What you need to do >>
A faithful copy of the listing below is required.

Source material >>
********************
(** One execution of a well-behaved step before the deadline. *)
Lemma executeStep_wellBehaved (step : ResearchStep) (state : ResearchState)
    (eng : Engine) :
  wellBehaved step ->
  (now (world eng) < deadline eng)%Z ->
  exists final eng' rec,
    executeStep step state eng = (Resolved (Some final), eng')
    /\ log eng' = log eng ++ [EvExecute (name step) state]
    /\ deadline eng' = deadline eng
    /\ now (world eng') = now (world eng)
    /\ stepHistory (metadata final) = stepHistory (metadata state) ++ [rec]
    /\ recordOf step (fst (execute step state (world eng))) rec
    /\ readArray (errors final) (world eng')
       = readArray (errors state) (world eng) ++ recordedErrors [rec]
    /\ (forall r, (r < List.length (arrays (world eng)))%nat ->
                  readArray r (world eng') = readArray r (world eng))
    /\ (List.length (arrays (world eng)) <= List.length (arrays (world eng')))%nat
    /\ match fst (execute step state (world eng)) with
       | Resolved s' => data final = data s' /\ results final = results s'
       | Rejected _ => data final = data state /\ results final = results state
       end.
Proof.
  intros Hwb Hnow. destruct (Hwb state (world eng)) as [Hw [Hkeep Hthrow]].
  unfold executeStep, awaitCall. cbn [emit world deadline].
  destruct (execute step state (world eng)) as [[s'|e] w'] eqn:E;
    cbn [fst snd] in *; subst w'.
  - destruct (Hkeep s' eq_refl) as [He Hh].
    replace (deadline eng <=? now (world eng))%Z with false
      by (symmetry; apply Z.leb_gt; lia).
    cbn [withWorld world recordStepExecution].
    eexists _, _, _. split; [reflexivity|].
    cbn [log deadline world metadata stepHistory errors data results].
    rewrite Hh, He. unfold recordOf, recordedErrors.
    cbn [stepName success error flat_map app].
    repeat split; simpl; rewrite ?app_nil_r; try reflexivity; lia.
  - clear Hkeep.
    replace (deadline eng <=? now (world eng))%Z with false
      by (symmetry; apply Z.leb_gt; lia).
    rewrite PipelineFacts.getFormattedMessage_normalised, (Hthrow e eq_refl).
    cbn [withWorld world recordStepExecution].
    unfold allocArray.
    eexists _, _, _. split; [reflexivity|].
    cbn [log deadline world metadata stepHistory errors data results now arrays].
    unfold recordOf, recordedErrors. cbn [stepName success error flat_map app].
    repeat split; try reflexivity.
    + unfold readArray at 1. simpl.
      rewrite app_nth2 by lia. now rewrite Nat.sub_diag.
    + intros r Hr. unfold readArray. simpl. now rewrite app_nth1.
    + simpl. rewrite length_app. lia.
Qed.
********************
Solution >>
(** One execution of a well-behaved step before the deadline. *)
Lemma executeStep_wellBehaved (step : ResearchStep) (state : ResearchState)
    (eng : Engine) :
  wellBehaved step ->
  (now (world eng) < deadline eng)%Z ->
  exists final eng' rec,
    executeStep step state eng = (Resolved (Some final), eng')
    /\ log eng' = log eng ++ [EvExecute (name step) state]
    /\ deadline eng' = deadline eng
    /\ now (world eng') = now (world eng)
    /\ stepHistory (metadata final) = stepHistory (metadata state) ++ [rec]
    /\ recordOf step (fst (execute step state (world eng))) rec
    /\ readArray (errors final) (world eng')
       = readArray (errors state) (world eng) ++ recordedErrors [rec]
    /\ (forall r, (r < List.length (arrays (world eng)))%nat ->
                  readArray r (world eng') = readArray r (world eng))
    /\ (List.length (arrays (world eng)) <= List.length (arrays (world eng')))%nat
    /\ match fst (execute step state (world eng)) with
       | Resolved s' => data final = data s' /\ results final = results s'
       | Rejected _ => data final = data state /\ results final = results state
       end.
Proof.
  intros Hwb Hnow. destruct (Hwb state (world eng)) as [Hw [Hkeep Hthrow]].
  unfold executeStep, awaitCall. cbn [emit world deadline].
  destruct (execute step state (world eng)) as [[s'|e] w'] eqn:E;
    cbn [fst snd] in *; subst w'.
  - destruct (Hkeep s' eq_refl) as [He Hh].
    replace (deadline eng <=? now (world eng))%Z with false
      by (symmetry; apply Z.leb_gt; lia).
    cbn [withWorld world recordStepExecution].
    eexists _, _, _. split; [reflexivity|].
    cbn [log deadline world metadata stepHistory errors data results].
    rewrite Hh, He. unfold recordOf, recordedErrors.
    cbn [stepName success error flat_map app].
    repeat split; simpl; rewrite ?app_nil_r; try reflexivity; lia.
  - clear Hkeep.
    replace (deadline eng <=? now (world eng))%Z with false
      by (symmetry; apply Z.leb_gt; lia).
    rewrite PipelineFacts.getFormattedMessage_normalised, (Hthrow e eq_refl).
    cbn [withWorld world recordStepExecution].
    unfold allocArray.
    eexists _, _, _. split; [reflexivity|].
    cbn [log deadline world metadata stepHistory errors data results now arrays].
    unfold recordOf, recordedErrors. cbn [stepName success error flat_map app].
    repeat split; try reflexivity.
    + unfold readArray at 1. simpl.
      rewrite app_nth2 by lia. now rewrite Nat.sub_diag.
    + intros r Hr. unfold readArray. simpl. now rewrite app_nth1.
    + simpl. rewrite length_app. lia.
Qed.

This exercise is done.